Assignment: Copy out the entries below exactly as they stand, but only from the line containing "number of consecutive" through the line containing "Definition moved_back (w1".

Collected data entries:
(** X8.  A transaction opened by a position-advancing MariaDB GTID event
    that is not a DDL: the transaction end stays through the events that do
    not close the transaction, and the position-advancing XID event sets it
    to the end location and clears the flag. *)
Theorem mariadb_transaction_txn_end (l : locationRecorder GTIDSet)
    (g : BinlogEvent GTIDSet) (flags : Z) (mids : list (BinlogEvent GTIDSet))
    (c : BinlogEvent GTIDSet) (x : Z) (gset : GTIDSet) :
  shouldUpdatePos g = true ->
  Body g = MariadbGTIDEvent flags ->
  IsDDL flags = false ->
  Forall (fun e => closesTransaction TrimSpace (endName l) e = false) mids ->
  shouldUpdatePos c = true ->
  Body c = XIDEvent x gset ->
  (forall k : nat,
     txnEndLocation (updates convertGTID TrimSpace l (g :: firstn k mids))
     = txnEndLocation l)
  /\ (let s := updates convertGTID TrimSpace l (g :: mids ++ [c]) in
      txnEndLocation s = curEndLocation s /\ inDML s = false).
Proof.
  intros Hsg Hbg Hddl Hmids Hsc Hbc.
  assert (Hg : inDML (update convertGTID TrimSpace l g) = true
               /\ txnEndLocation (update convertGTID TrimSpace l g) = txnEndLocation l
               /\ endName (update convertGTID TrimSpace l g) = endName l).
  { unfold update. rewrite Hsg, Hbg, Hddl. cbn. repeat split. }
  destruct Hg as (Hd & Ht & Hn).
  split.
  - intros k.
    assert (Hk : Forall (fun e => closesTransaction TrimSpace
                           (endName (update convertGTID TrimSpace l g)) e = false)
                        (firstn k mids)).
    { rewrite Hn. apply Forall_prefix. exact Hmids. }
    destruct (updates_inside_transaction (firstn k mids) _ Hd Hk) as (_ & Hk' & _).
    unfold updates in *. cbn [fold_left]. congruence.
  - unfold updates. cbn [fold_left]. rewrite fold_left_app. cbn [fold_left].
    set (s := fold_left (update convertGTID TrimSpace) mids
                        (update convertGTID TrimSpace l g)).
    unfold update. rewrite Hsc, Hbc. cbn [negb].
    unfold setCurrentGTID, SetGTID. cbn.
    destruct (convertGTID _ gset); cbn; split; reflexivity.
Qed.
End RecorderMore.

(** ** The reader: index, directories, positions and the stream *)

Section ReaderMore.
Import Replication Streamer Driver.

Variable G : Type.
Variable H : Helpers.

Ltac run := unfold bind, recordServerID, send, ret, panic, fail, getReader.

(** *** The index of epochs *)

Lemma NoDup_nth_error_inj (us : list string) (i j : nat) (u : string) :
  NoDup us -> nth_error us i = Some u -> nth_error us j = Some u -> i = j.
Proof.
  intros Hnd Hi Hj.
  apply (proj1 (NoDup_nth_error us) Hnd).
  - apply nth_error_Some. congruence.
  - congruence.
Qed.
(** What the fetch of [build_rows] answers in state [s], and the reading of
    the clock of line 102 that follows it. *)
Definition response (api_base : string) (loc : Location) (day : Z)
    (s : State) : string + JSON float :=
  fst (http_get_json (fetch_url api_base loc day) (world s)).

Definition build_time (api_base : string) (loc : Location) (day : Z)
    (s : State) : Z :=
  fst (utcnow (snd (http_get_json (fetch_url api_base loc day) (world s)))).

End Vocabulary.

(** The value a run returns, if it does not raise. *)
Definition outcome {P : Platform} {A} (r : Res A * State) : option A :=
  match fst r with Ok a => Some a | Raise _ => None end.

(** ** Vocabulary of the store *)

Section StoreVocabulary.

Context {P : Platform}.

(** The chunks [rows[i:i + CHUNK]] of the loop of [upsert_rows]. *)
Definition chunks_of (rows : list (Row float)) : list (list (Row float)) :=
  map (fun i => take CHUNK (drop i rows)) (py_range_step (length rows) CHUNK).

(** What the store answers to a sequence of calls made from world [w], and
    the world after them. *)
Fixpoint replies (supabase : Client) (table : string)
    (chunks : list (list (Row float))) (w : World)
  : list (string + option (list (JSON float))) * World :=
  match chunks with
  | [] => ([], w)
  | c :: rest =>
      let '(r, w1) := execute_upsert supabase table c ON_CONFLICT w in
      let '(rs, w2) := replies supabase table rest w1 in
      (r :: rs, w2)
  end.

Definition succeeded (r : string + option (list (JSON float))) : bool :=
  match r with inr _ => true | inl _ => false end.

(** The affected count of one call: [len(resp.data)] when that is a list. *)
Definition affected_of (r : string + option (list (JSON float))) : Z :=
  match r with
  | inr (Some l) => Z.of_nat (length l)
  | _ => 0
  end.

Definition sum_affected (rs : list (string + option (list (JSON float))))
  : Z :=
  fold_right (fun r acc => affected_of r + acc) 0 rs.

End StoreVocabulary.

(** ** Vocabulary of the walk *)

(** The empty streak after the days of a history (latest day first): the
    number of consecutive days with zero affected rows at its head. *)
Fixpoint streak_of (h : list (Z * Z)) : Z :=
  match h with
  | [] => 0
  | (_, affected) :: earlier =>
      if affected =? 0 then streak_of earlier + 1 else 0
  end.
(** The variables of the loop after line 75, [cur = cur - timedelta(days=1)]. *)
Definition moved_back (w1 : Walk) (prev : Z) : Walk :=
  {| cur := prev;
     empty_streak := empty_streak w1;
     total_affected := total_affected w1;
     days_processed := days_processed w1;
     history := history w1 |}.

(** What holds at the head of the loop: the streak is that of the history,
    it is below the threshold, and it was below the threshold before every
    earlier day as well. *)
Definition head_invariant (threshold : Z) (w : Walk) : Prop :=
  empty_streak w = streak_of (history w) /\
  days_processed w = Z.of_nat (length (history w)) /\
  forall later earlier,
    history w = later ++ earlier -> streak_of earlier < threshold.

(** What holds of the walk when it returns: the streak was below the
    threshold before every day but, possibly, the last. *)
Definition stopped_at_first (threshold : Z) (w : Walk) : Prop :=
  empty_streak w = streak_of (history w) /\
  days_processed w = Z.of_nat (length (history w)) /\
  forall later earlier,
    history w = later ++ earlier -> later <> [] ->
    streak_of earlier < threshold.

Section TraceVocabulary.

Context {P : Platform}.

(** Every event that [m] adds to the trace satisfies [Q], whether [m]
    returns or raises. *)
Definition emits {A} (Q : Event float -> Prop) (m : M A) : Prop :=
  forall s, exists evs,
    trace (snd (m s)) = trace s ++ evs /\ Forall Q evs.

(** A request is for a day between [lo] and [hi]. *)
Definition fetches_within (api_base : string) (lo hi : Z)
    (e : Event float) : Prop :=
  match e with
  | EvGet url _ =>
      exists loc day, url = fetch_url api_base loc day /\ lo <= day <= hi
  | _ => True
  end.

End TraceVocabulary.

(** ** Concrete runs on the simulated platform *)

Module Scenario.

Definition school : Location :=
  {| ID := "15490"; Name := "Singapore Sports School" |}.

Definition day_2024_03_10 : Z := _ymd2ord 2024 3 10.

(** Ninety readings of 60 dB and a last one that is no number. *)
Definition minutes91 : list (JSON Sim.Dec) :=
  repeat (JDict [("reading", JInt 60)]) 90 ++ [JDict [("reading", JStr "bad")]].

Definition api_2024 : list (string * (string + JSON Sim.Dec)) :=
  [ (fetch_url API_DEFAULT school day_2024_03_10, inr (JList minutes91)) ].

(** The clock reads 2024-03-11T00:00:00Z: the whole day is in the past. *)
Definition day_after : @State Sim.platform :=
  Sim.start (combine_midnight (day_2024_03_10 + 1)) api_2024.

Response below:
    number of consecutive days with zero affected rows at its head. *)
Fixpoint streak_of (h : list (Z * Z)) : Z :=
  match h with
  | [] => 0
  | (_, affected) :: earlier =>
      if affected =? 0 then streak_of earlier + 1 else 0
  end.
(** The variables of the loop after line 75, [cur = cur - timedelta(days=1)]. *)
Definition moved_back (w1 : Walk) (prev : Z) : Walk :=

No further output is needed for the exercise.